Anyway, I managed to convince myself that I wanted to have another crack at it all. Last time I went sport climbing Dave and I went to Portland and I managed to pick routes that had ridiculously spaced bolt or were stupidly polished. We ended up going bouldering because I freaked myself out so much. So yesterday I was determined I was going to climb something.
We went to Trevor Rocks in Clywd - I've climbed trad routes on this escarpment many times in the past and really enjoy the style of climbing so it seemed like a nice idea to try some bolted stuff there. Turns out I was right!
I managed to scare myself up a 4 (first time on bolts and indeed on a rope for quite a while). The level of fear I experienced didn't really bode well I have to say, but anyway, what with Dave and Phil being all enthusiastic and a load of really friendly and psyched people also at the crag I eventually set my sights on a technical looking 6a. Small holds, crap footholds but a very easy looking top section - perfect! Happily I managed to onsight it, and enjoy it (a bonus!).
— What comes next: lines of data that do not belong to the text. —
(** * Robot trajectory-tracking simulation: the physics tick

    A shallow embedding of [src/components/RobotSimulation.tsx]
    ([getReferencePoint], [updatePhysics], the reset effect, the coordinate
    transform of [draw]), of the constants of [src/constants.ts] it reads,
    of the application shell that hosts it ([handleUpdate], the button
    handlers and [resetSim] of [App]) and of the window the charts plot.

    JavaScript numbers are modelled as real numbers ([R]): [Math.cos],
    [Math.sin], [Math.sqrt] and [Math.PI] are the functions and the constant
    of the Standard Library's reals, and rounding, overflow, NaN and signed
    zeros are outside the model.  The mutable refs of the component
    ([timeRef], [robotRef], [adaptiveParamsRef], [trailRef], [refTrailRef])
    are the fields of one state record, threaded explicitly through the
    tick; the [onUpdate] callback is the optional sample a tick returns. *)

From Stdlib Require Import Reals Lra Lia List ZArith Bool.
From Equations Require Import Equations.
Import ListNotations.

Open Scope R_scope.

(** ** Constants ([src/constants.ts]) *)

Module SIM_CONSTANTS.
Definition FPS : R := 60.
Definition TRAIL_LENGTH : nat := 200.
Definition CANVAS_WIDTH : R := 600.
Definition CANVAS_HEIGHT : R := 400.
Definition SCALE : R := 100.
End SIM_CONSTANTS.

Inductive TrajectoryType : Type :=
| CIRCLE
| FIGURE_EIGHT.

Definition TrajectoryType_eqb (a b : TrajectoryType) : bool :=
  match a, b with
  | CIRCLE, CIRCLE => true
  | FIGURE_EIGHT, FIGURE_EIGHT => true
  | _, _ => false
  end.

(** ** Data model ([src/types.ts] and the refs of the component) *)

Record ControlConfig : Type := mkConfig {
  isAdaptive : bool;
  hasLoad : bool;
  trajectory : TrajectoryType;
  isPlaying : bool
}.

(** An entry of a trail: [{x, y}]. *)
Record Point : Type := mkPoint {
  pt_x : R;
  pt_y : R
}.

(** [robotRef.current]: [{x, y, theta, v, w}]. *)
Record Robot : Type := mkRobot {
  robot_x : R;
  robot_y : R;
  robot_theta : R;
  robot_v : R;
  robot_w : R
}.

(** [adaptiveParamsRef.current]: [{thetaM, thetaI}]. *)
Record AdaptiveParams : Type := mkParams {
  thetaM : R;
  thetaI : R
}.

(** An element of [SimulationState['history']], the argument of [onUpdate]. *)
Record Sample : Type := mkSample {
  sample_time : R;
  sample_error : R;
  theta1 : R;
  theta2 : R
}.

(** The five refs of the component. *)
Record SimState : Type := mkState {
  timeRef : R;
  robotRef : Robot;
  adaptiveParamsRef : AdaptiveParams;
  trailRef : list Point;
  refTrailRef : list Point
}.

(** The values the refs are created with ([useRef(...)]). *)
Definition mountState : SimState :=
  mkState 0 (mkRobot 0 0 0 0 0) (mkParams 1.0 1.0) [] [].

(** The effect on [config.trajectory]: every ref is overwritten. *)
Definition resetSim (s : SimState) : SimState :=
  mkState 0 (mkRobot 0.2 0 0 0 0) (mkParams 1.0 1.0) [] [].

(** The effect also runs when the component mounts, before the first frame. *)
Definition initialState : SimState := resetSim mountState.

(** ** Built-in operations of the language *)

(** [Math.atan2(y, x)] on reals. *)
Definition atan2 (y x : R) : R :=
  if Rlt_dec 0 x then atan (y / x)
  else if Rlt_dec x 0 then
    if Rle_dec 0 y then atan (y / x) + PI else atan (y / x) - PI
  else if Rlt_dec 0 y then PI / 2
  else if Rlt_dec y 0 then - (PI / 2)
  else 0.

(** Truncation toward zero. *)
Definition Ztrunc (r : R) : Z :=
  if Rle_dec 0 r then Zfloor r else (- Zfloor (- r))%Z.

(** [a % b]: the remainder has the sign of the dividend. *)
Definition jsRem (a b : R) : R := a - b * IZR (Ztrunc (a / b)).

(** [Number(t.toFixed(1))]: one decimal, halves rounded away from zero. *)
Definition toFixed1 (t : R) : R :=
  if Rle_dec 0 t then IZR (Zfloor (t * 10 + 1 / 2)) / 10
  else - (IZR (Zfloor (- t * 10 + 1 / 2)) / 10).

(** [arr.push(p)]. *)
Definition push {A : Type} (l : list A) (p : A) : list A := l ++ [p].

(** [arr.shift()]: the first element is removed (nothing on an empty array). *)
Definition shift {A : Type} (l : list A) : list A := tl l.

(** ** [getReferencePoint] *)

Record RefPoint : Type := mkRef {
  ref_x : R;
  ref_y : R;
  ref_dx : R;
  ref_dy : R
}.

Definition getReferencePoint (config : ControlConfig) (t : R) : RefPoint :=
  let speed := 0.5 in
  if TrajectoryType_eqb (trajectory config) CIRCLE then
    let R0 := 0.8 in
    mkRef (R0 * cos (t * speed))
          (R0 * sin (t * speed))
          (- R0 * speed * sin (t * speed))
          (R0 * speed * cos (t * speed))
  else
    let a := 1.0 in
    let sint := sin (t * speed) in
    let cost := cos (t * speed) in
    let den := 1 + sint * sint in
    mkRef ((a * cost) / den)
          ((a * cost * sint) / den)
          ((- a * sint * (3 + sint * sint)) / (den * den) * speed)
          ((a * (1 - 3 * sint * sint)) / (den * den) * speed).

(** ** The angle normalisation loops of [updatePhysics]

    [while (angleDiff > Math.PI) angleDiff -= 2 * Math.PI;] and
    [while (angleDiff < -Math.PI) angleDiff += 2 * Math.PI;].  Each loop is a
    function defined by recursion on the number of turns left: the measure
    is what makes the definition total, the body is the loop's. *)

(** A turn taken off a positive number of turns leaves strictly fewer. *)
Ltac turn_decreases q :=
  let Hq := fresh "Hq" in
  assert (Hq : 0 < q) by (apply Rdiv_lt_0_compat; lra);
  destruct (archimed q) as [? _], (archimed (q - 1)) as [_ ?];
  assert (up (q - 1) < up q)%Z by (apply lt_IZR; lra);
  assert (0 < up q)%Z by (apply lt_IZR; lra);
  lia.

Equations? wrapDown (angleDiff : R) : R
  by wf (Z.to_nat (up (angleDiff / (2 * PI)))) lt :=
  wrapDown angleDiff with Rgt_dec angleDiff PI => {
    | left _ := wrapDown (angleDiff - 2 * PI);
    | right _ := angleDiff }.
Proof.
  pose proof PI_RGT_0 as Hpi.
  replace ((angleDiff - 2 * PI) / (2 * PI)) with (angleDiff / (2 * PI) - 1)
    by (field; lra).
  turn_decreases (angleDiff / (2 * PI)).
Qed.

Equations? wrapUp (angleDiff : R) : R
  by wf (Z.to_nat (up (- angleDiff / (2 * PI)))) lt :=
  wrapUp angleDiff with Rlt_dec angleDiff (- PI) => {
    | left _ := wrapUp (angleDiff + 2 * PI);
    | right _ := angleDiff }.
Proof.
  pose proof PI_RGT_0 as Hpi.
  replace (- (angleDiff + 2 * PI) / (2 * PI)) with (- angleDiff / (2 * PI) - 1)
    by (field; lra).
  turn_decreases (- angleDiff / (2 * PI)).
Qed.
Dave also enjoyed it.
Next Dave and Phil had a crack at a 5+ - Dave led and Phil [very competantly!] top-roped it afterwards. I was impressed! I didn't fancy that route so played with the video camera instead (hopefully I will manage to edit down some of the days footage so I can post some up here).
I had noticed a route next to the 6a I had just onsighted that looked to be of a similar nature but was a grade harder (6a+) - so that was the next challenge and after a little faffage, it was done! Ok so I fluffed the crux on my first go but second time around - cruised it.
We didn't try anything harder, even though I probably should. I certainly hadn't been operating at anywhere near my limit, so I suppose in a way it's nice to know that I should be able to climb considerably harder. I just wish I could convince my head that my body is able. Ah well, it's all part of the game isn't it?
The last route of the day was a 5. We figured it would make a nice simple, easy warm down. How wrong we were. I bottled it, completely. Dave managed to lead the thing - I'm still not quite sure how! I decided to top-rope it to see if I really had just been making a fuss about nothing...
It was horrible! Awkward, scary and potentially very painful if you fell between the 2nd and 3rd bolt (crux - awkward nasty holdless squoozing up and out of a really awkward groove.)
I'm sure there must be an easier way! Fair play to Dave though on what I considered to be a fairly legendary effort.
I need to do more sport climbing. Every sport climber that knows me is shocked and horrified when I admit I only operate around the 6a grade area - they all seem to expect me to be climbing more like 7a. I can't help but agree with them - I am certainly capable of climbing ALOT harder than I currently do. Hmm.